Clarifying the Question

I'm not sure I'd say a different standard should apply to anyone.  I guess I'm just saying that I wonder how the fact that Catholic scholarship is supposed (at least on one view) to be subservient to authority affects its credibility.  Imagine that someone proposes an argument because it is the best argument that coheres with orthodoxy.  And I, as a Catholic legal theorist commenting on the argument, accept the argument just because it is the best argument that coheres with orthodoxy.  Assuming that neither the original author nor I was ever willing to consider rejecting the argument (because it is the best argument in support of the orthodox position), you could see how, over time, our conversation might become more and more marginal, particularly as to people who did not much care what the orthodox position is, but perhaps even (to a lesser degree) as to people who care but for whom orthodoxy has less overriding importance. 
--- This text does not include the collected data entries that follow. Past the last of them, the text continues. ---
Definition nce : counted :=
  Counted NCE_REFHOLD [NCE_REFHOLD_NOTR; with_lock NCE_REFHOLD_LOCKED] NCE_REFRELE [NCE_REFRELE_NOTR] true 32.
Definition adapter : counted := Counted ADAPTER_HOLD [] ADAPTER_RELE [with_lock ADAPTER_RELE_NOLOCK] false 31.
Definition path : counted :=
  Counted PATH_HOLD [with_lock PATH_HOLD_NOLOCK] PATH_RELE [with_lock PATH_RELE_NOLOCK] false 31.
Definition ipc_info : counted :=
  Counted IPCINFO_HOLD [with_lock IPCINFO_HOLD_NOLOCK] IPCINFO_RELE [with_lock IPCINFO_RELE_NOLOCK] false 31.
Definition tty : counted := Counted TTY_HOLD [] TTY_RELE [] false 31.
Definition ilm_walkers : counted := Counted ILM_WALKER_HOLD [] (ILM_WALKER_RELE true) [ILM_WALKER_RELE false] false 32.

(** What a section of a macro does with the count [n]. *)
Definition hold_ok (w : Z) (c : code Z) : Prop :=
  (nstmts c <= 8)%nat /\ exists k, c = Mutex_enter k /\ section k = true
  /\ forall i n, 0 <= n -> n + 1 < 2 ^ w -> sect i k n false = Left (n + 1) false false.
Definition rele_ok (fr : bool) (w : Z) (c : code Z) : Prop :=
  (nstmts c <= 8)%nat /\ exists k, c = Mutex_enter k /\ section k = true
  /\ forall i n, 0 < n < 2 ^ w -> exists b, sect i k n false = Left (n - 1) b (fr && (n - 1 =? 0)).

Class CountedLaws (c : counted) : Prop := {
  holds_ok : Forall (hold_ok (width c)) (hold c :: holds c);
  reles_ok : Forall (rele_ok (frees c) (width c)) (rele c :: reles c) }.

Ltac section_tac :=
  (split; [simpl; lia|]); eexists; (split; [reflexivity|]); (split; [reflexivity|]); intros i n Hn; intros;
  cbn -[Z.pow] in *; rewrite ?wrapu_id by (unfold in_u; lia);
  repeat match goal with
    | |- context [?a =? ?b] => destruct (Z.eqb_spec a b); try lia; cbn [negb andb]
    | |- context [?a <=? ?b] => destruct (Z.leb_spec a b); try lia; cbn [negb andb]
    end; eauto.

#[export] Instance nce_laws : CountedLaws nce.
Proof. split; repeat (apply Forall_cons_2 || apply Forall_nil_2); section_tac. Qed.
#[export] Instance adapter_laws : CountedLaws adapter.
Proof. split; repeat (apply Forall_cons_2 || apply Forall_nil_2); section_tac. Qed.
#[export] Instance path_laws : CountedLaws path.
Proof. split; repeat (apply Forall_cons_2 || apply Forall_nil_2); section_tac. Qed.
#[export] Instance ipc_info_laws : CountedLaws ipc_info.
Proof. split; repeat (apply Forall_cons_2 || apply Forall_nil_2); section_tac. Qed.
#[export] Instance tty_laws : CountedLaws tty.
Proof. split; repeat (apply Forall_cons_2 || apply Forall_nil_2); section_tac. Qed.
#[export] Instance ilm_walkers_laws : CountedLaws ilm_walkers.
Proof. split; repeat (apply Forall_cons_2 || apply Forall_nil_2); section_tac. Qed.

Definition counted_objects : list counted := [nce; adapter; path; ipc_info; tty; ilm_walkers].

Lemma locked_counted_laws c : c ∈ counted_objects -> CountedLaws c.
Proof. unfold counted_objects. rewrite !elem_of_cons, elem_of_nil. intros H. destruct_or! H; subst; (done || apply _). Qed.

(** ** Threads that use a counted object *)
Inductive ref_op := Hold (v : nat) | Rele (v : nat).

Section Counting.
Context (c : counted) `{!CountedLaws c}.

Definition ref_code (o : ref_op) : code Z :=
  match o with
  | Hold v => default (hold c) (holds c !! v)
  | Rele v => default (rele c) (reles c !! v)
  end.

(** The discipline of the callers: a thread drops a reference only when it has
    one, takes one of an object that can be freed only when it has one, and
    keeps none in the end. *)
Fixpoint disciplined (h : nat) (l : list ref_op) : bool :=
  match l with
  | [] => (h =? 0)%nat
  | Hold _ :: l => (negb (frees c) || (0 <? h)%nat) && disciplined (S h) l
  | Rele _ :: l => (0 <? h)%nat && disciplined (pred h) l
  end.

(** The references a thread has, from what is left to do. *)
Fixpoint refs (l : list ref_op) : nat :=
  match l with [] => 0 | Hold _ :: l => pred (refs l) | Rele _ :: l => S (refs l) end.
Definition total (ls : list (list ref_op)) : nat := sum_list (refs <$> ls).

Lemma disciplined_refs h l : disciplined h l = true -> refs l = h.
Proof.
  revert h. induction l as [|[v|v] l IH]; intros h H; simpl in *.
  - by apply Nat.eqb_eq in H.
  - apply andb_true_iff in H as [_ H]. by rewrite (IH _ H).
  - apply andb_true_iff in H as [H0 H]. apply Nat.ltb_lt in H0. rewrite (IH _ H). lia.
Qed.

Lemma refs_length l : (refs l <= length l)%nat.
Proof. induction l as [|[] l IH]; simpl; lia. Qed.

Lemma total_length ls : (total ls <= sum_list (length <$> ls))%nat.
Proof. unfold total. induction ls as [|l ls IH]; csimpl; [done|]. pose proof (refs_length l). lia. Qed.

Record ref_inv (a : astate (D := Z) (op := ref_op)) : Prop := {
  ref_ok : afault a = false;
  ref_disciplined : Forall (fun u => disciplined (refs (atodo u)) (atodo u) = true /\ aasleep u = false) (athreads a);
  ref_bound : Z.of_nat (sum_list (length <$> (atodo <$> athreads a))) < 2 ^ width c;
  ref_count : adata a = Z.of_nat (total (atodo <$> athreads a));
  ref_dead : adead a = frees c && (adata a =? 0) }.

(** Without a reference to an object that can be freed there is nothing to do. *)
Lemma no_refs_done l : frees c = true -> disciplined (refs l) l = true -> refs l = 0%nat -> l = [].
Proof. intros Hf H H0. rewrite H0 in H. destruct l as [|[] l]; simpl in H; rewrite ?Hf in H; done. Qed.

Lemma ref_step i a a' : ref_inv a -> aexec ref_code i a = Some a' -> ref_inv a'.
Proof.
  intros [Hf Hdis Hb Hc Hdead] E.
  assert (forall v, hold_ok (width c) (ref_code (Hold v))) as Hhold.
  { intros v. simpl. pose proof (proj1 (Forall_cons _ _ _) holds_ok) as [H0 Hs].
    destruct (holds c !! v) as [k|] eqn:Ev; [|done]. by eapply (proj1 (Forall_lookup _ _) Hs v). }
  assert (forall v, rele_ok (frees c) (width c) (ref_code (Rele v))) as Hrele.
  { intros v. simpl. pose proof (proj1 (Forall_cons _ _ _) reles_ok) as [H0 Hs].
    destruct (reles c !! v) as [k|] eqn:Ev; [|done]. by eapply (proj1 (Forall_lookup _ _) Hs v). }
  apply aexec_inv in E as (u & o & os & k & Eu & Ea & Eo & Ek & Hcase); [| |done].
  2: { intros [v|v]; [destruct (Hhold v) as (_ & k & ? & ? & _)|destruct (Hrele v) as (_ & k & ? & ? & _)]; eauto. }
  pose proof (proj1 (Forall_lookup _ _) Hdis i u Eu) as [Hdu _]. rewrite Eo in Hdu.
  assert ((atodo <$> athreads a) !! i = Some (o :: os)) as El by (by rewrite list_lookup_fmap, Eu, <- Eo).
  pose proof (sum_insert refs _ _ _ os El) as Hsum. pose proof (sum_le refs _ _ _ El) as Hle.
  pose proof (sum_insert length _ _ _ os El) as Hlen. pose proof (total_length (<[i := os]> (atodo <$> athreads a))) as Htl.
  fold (total (atodo <$> athreads a)) in Hsum, Hle. fold (total (<[i := os]> (atodo <$> athreads a))) in Hsum.
  cbn [length] in Hlen.
  assert (adead a = false) as Hnd.
  { rewrite Hdead. destruct (frees c) eqn:Efr; [|done]. simpl. apply Z.eqb_neq. intros H0.
    assert (refs (o :: os) = 0%nat) as Hz by lia. by pose proof (no_refs_done _ Efr Hdu Hz). }
  rewrite Hnd in Hcase. destruct Hcase as [[[=] _]|[_ Hcase]].
  assert (forall d w, d = Z.of_nat (total (<[i := os]> (atodo <$> athreads a))) -> disciplined (refs os) os = true ->
    ref_inv (AState d (frees c && (d =? 0)) false (<[i := AThread os false]> (awake w <$> athreads a)))) as Hmove.
  { intros d w Hd Hos. assert (atodo <$> <[i := AThread os false]> (awake w <$> athreads a) = <[i := os]> (atodo <$> athreads a)) as Hls
      by (by rewrite list_fmap_insert, todo_awake).
    split; cbn [afault adata adead athreads]; rewrite ?Hls; [done| |lia|done|done].
    apply Forall_insert; [|done]. apply Forall_fmap. eapply Forall_impl; [exact Hdis|].
    intros v [? Hv]. simpl. by rewrite Hv. }
  destruct o as [v|v]; cbn [disciplined] in Hdu; apply andb_true_iff in Hdu as [Hpos Hdu]; pose proof (disciplined_refs _ _ Hdu) as Hr;
    simpl refs in *.
  - destruct (Hhold v) as (_ & k' & Hk' & _ & Hs). rewrite Ek in Hk'. injection Hk' as <-.
    rewrite Hs in Hcase by lia. subst a'.
    assert (frees c && (adata a + 1 =? 0) = false) as Hz.
    { rewrite (proj2 (Z.eqb_neq _ _)) by lia. by rewrite andb_false_r. }
    rewrite <- Hz at 1. apply Hmove; [lia|]. by rewrite Hr at 1.
  - destruct (Hrele v) as (_ & k' & Hk' & _ & Hs). rewrite Ek in Hk'. injection Hk' as <-.
    destruct (Hs i (adata a)) as [b Hb']; [lia|]. rewrite Hb' in Hcase. subst a'. apply Hmove; [lia|]. by rewrite Hr at 1.
Qed.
I think this whole line of thought may reflect a bias on my part against a particular conception of the role of authority in intellectual life, a bias which may not be justified.  After all, an argument is an argument, no matter why it is proposed, and the argument can and should just be evaluated on its own merits.  But, to answer Fr. Araujo's question, I think the observation I made would be true of any scholar I had reason to believe was making an argument just because it cohered with (some) orthodoxy and not because she thought it was correct.  Perhaps, then, my question is what, in evaluating a piece of scholarship or an argument, the relevance is (or should be) of the scholar's subjective motivation in putting the argument forward.  The correct answer may be "none."  But it strikes me as an interesting question, so I'm curious what others think.